An antibody (Ab), also known as an immunoglobulin (Ig), is a protein produced by plasma cells that is used by the immune system to identify and neutralize foreign objects such as bacteria and viruses. The antibody recognizes an unique part of the foreign target, called an antigen (Ag).
Antibodies can come in different varieties known as classes. In mammals, there are five antibody types known as IgA, IgD, IgE, IgG, and IgM, each of which are expressed differently in the body.
- IgA – Found in and on mucosal surfaces, such as the gut, respiratory tract and urogenital tract. Also found in saliva, tears, sweat, and breast milk.
- IgD – Functions mainly as an antigen receptor on B-cells (circulating or humoral immune cells) that have not been exposed to antigens.
- IgE – Binds to allergens (allergy-creating proteins) and triggers histamine release from tissue mast cells and basophils (a specialized white blood cell), and so is involved in allergic responses.
- IgG – In its four forms, provides the majority of long term circulating antibody-based immunity against invading organisms. It is also the antibody capable of crossing the uterine placenta to give passive immunity to the fetus.
- IgM – Expressed on the surface of B cells, like IgD, and then multiplies 4-fold and is secreted. Constitutes the primary immune response for several months until IgG takes over for the long term.
Type I Hypersensitivity Reaction: Mediated by IgE and IgG
Food and other true allergies produce an immediate, immune response that is sometimes life-threatening. A good example is anaphylactic shock, which causes the airway to close and the inability to breathe. Rashes, hives and swollen eyes are examples of less severe, but also serious, allergic responses. They show up in the blood as antigens to IgE and eventually to IgG.

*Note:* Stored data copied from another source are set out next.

Definition listener_set_bind_address (l : ListenerConfig) (v : bytes) : ListenerConfig :=
  {| bind_address := v; port := port l; transport := transport l; protocols := protocols l; listener_tls := listener_tls l |}.
Definition listener_set_port (l : ListenerConfig) (v : N) : ListenerConfig :=
  {| bind_address := bind_address l; port := v; transport := transport l; protocols := protocols l; listener_tls := listener_tls l |}.
Definition listener_set_transport (l : ListenerConfig) (v : Transport.t) : ListenerConfig :=
  {| bind_address := bind_address l; port := port l; transport := v; protocols := protocols l; listener_tls := listener_tls l |}.
Definition listener_set_protocols (l : ListenerConfig) (v : list Protocol.t) : ListenerConfig :=
  {| bind_address := bind_address l; port := port l; transport := transport l; protocols := v; listener_tls := listener_tls l |}.
Definition listener_set_tls (l : ListenerConfig) (v : TlsConfig) : ListenerConfig :=
  {| bind_address := bind_address l; port := port l; transport := transport l; protocols := protocols l; listener_tls := Some v |}.

Definition listener_finalize (l : ListenerConfig) : result exn ListenerConfig := _ ← listener_validate l; Ok l.

(** ** The server *)
Module ConfigNormalization.
Inductive t := none | collapse_trailing_slash | collapse_multi_slash.
#[global] Instance eq_dec : EqDecision t.
Proof. solve_decision. Defined.
Definition to_string_view (p : t) : bytes :=
  match p with
  | none => B "none"
  | collapse_multi_slash => B "collapse_multi_slash"
  | collapse_trailing_slash => B "collapse_trailing_slash"
  end.
End ConfigNormalization.

Record ServerConfig := {
  cfg_listeners : list ListenerConfig;
  threads : N;
  timeouts : Timeouts;
  body_limit : N;
  request_arena_size : N;
  drain_timeout : Z;
  path_normalization : ConfigNormalization.t;
}.

Definition server_config_default : ServerConfig :=
  {| cfg_listeners := []; threads := 1; timeouts := timeouts_default; body_limit := 16 * 1024 * 1024;
     request_arena_size := 8192; drain_timeout := 30000;
     path_normalization := ConfigNormalization.collapse_trailing_slash |}.

Fixpoint validate_listeners (ls : list ListenerConfig) : check :=
  match ls with
  | [] => Ok tt
  | l :: ls => _ ← listener_validate l; validate_listeners ls
  end.

Definition server_validate (c : ServerConfig) : check :=
  if (threads c =? 0)%N then Err (InvalidArgument (B "server.threads must be >= 1"))
  else if (body_limit c =? 0)%N then Err (InvalidArgument (B "server.body_limit must be positive"))
  else if (request_arena_size c =? 0)%N then Err (InvalidArgument (B "server.request_arena_size must be positive"))
  else if (drain_timeout c <? 0)%Z then Err (InvalidArgument (B "server.drain_timeout_ms must be non-negative"))
  else _ ← timeouts_validate (timeouts c); validate_listeners (cfg_listeners c).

Type II and Type III Hypersensitivity Reactions: Mediated by IgA and IgM
Food intolerances/sensitivities are typically chronic conditions that build up over time—perhaps after months or even years of exposure to the offending foods. It is estimated from professional experience, that food sensitivities are at least 10 to 15 times more common than food allergies.
Food intolerances/sensitivities are caused by Types II and III hypersensitivity reactions, which show up in saliva or feces as antigens to IgA and IgM. Although they are generally not life-threatening, these reactions to food can affect many different aspects of an individual’s physical and emotional well-being.
Common signs include:
• GI tract issues similar to IBD (“leaky gut”)
• Chronic itching
• Chronic burping and gas rumblings (borborigmi)
• Chronic skin, ear and foot infections (especially with the presence of yeast)
NutriScan, developed exclusively for companion animals, measures IgA and IgM antibodies in the saliva of dogs and cats. By detecting elevated IgA and IgM antibody levels to certain foods, NutriScan identifies specific food ingredient(s) causing the clinical problem. NutriScan can also differentiate between the more common food intolerance/sensitivity and the more rare food allergy, because food allergies are typically mediated by different antibodies (IgE and IgG) than food intolerances/sensitivities (IgA and IgM).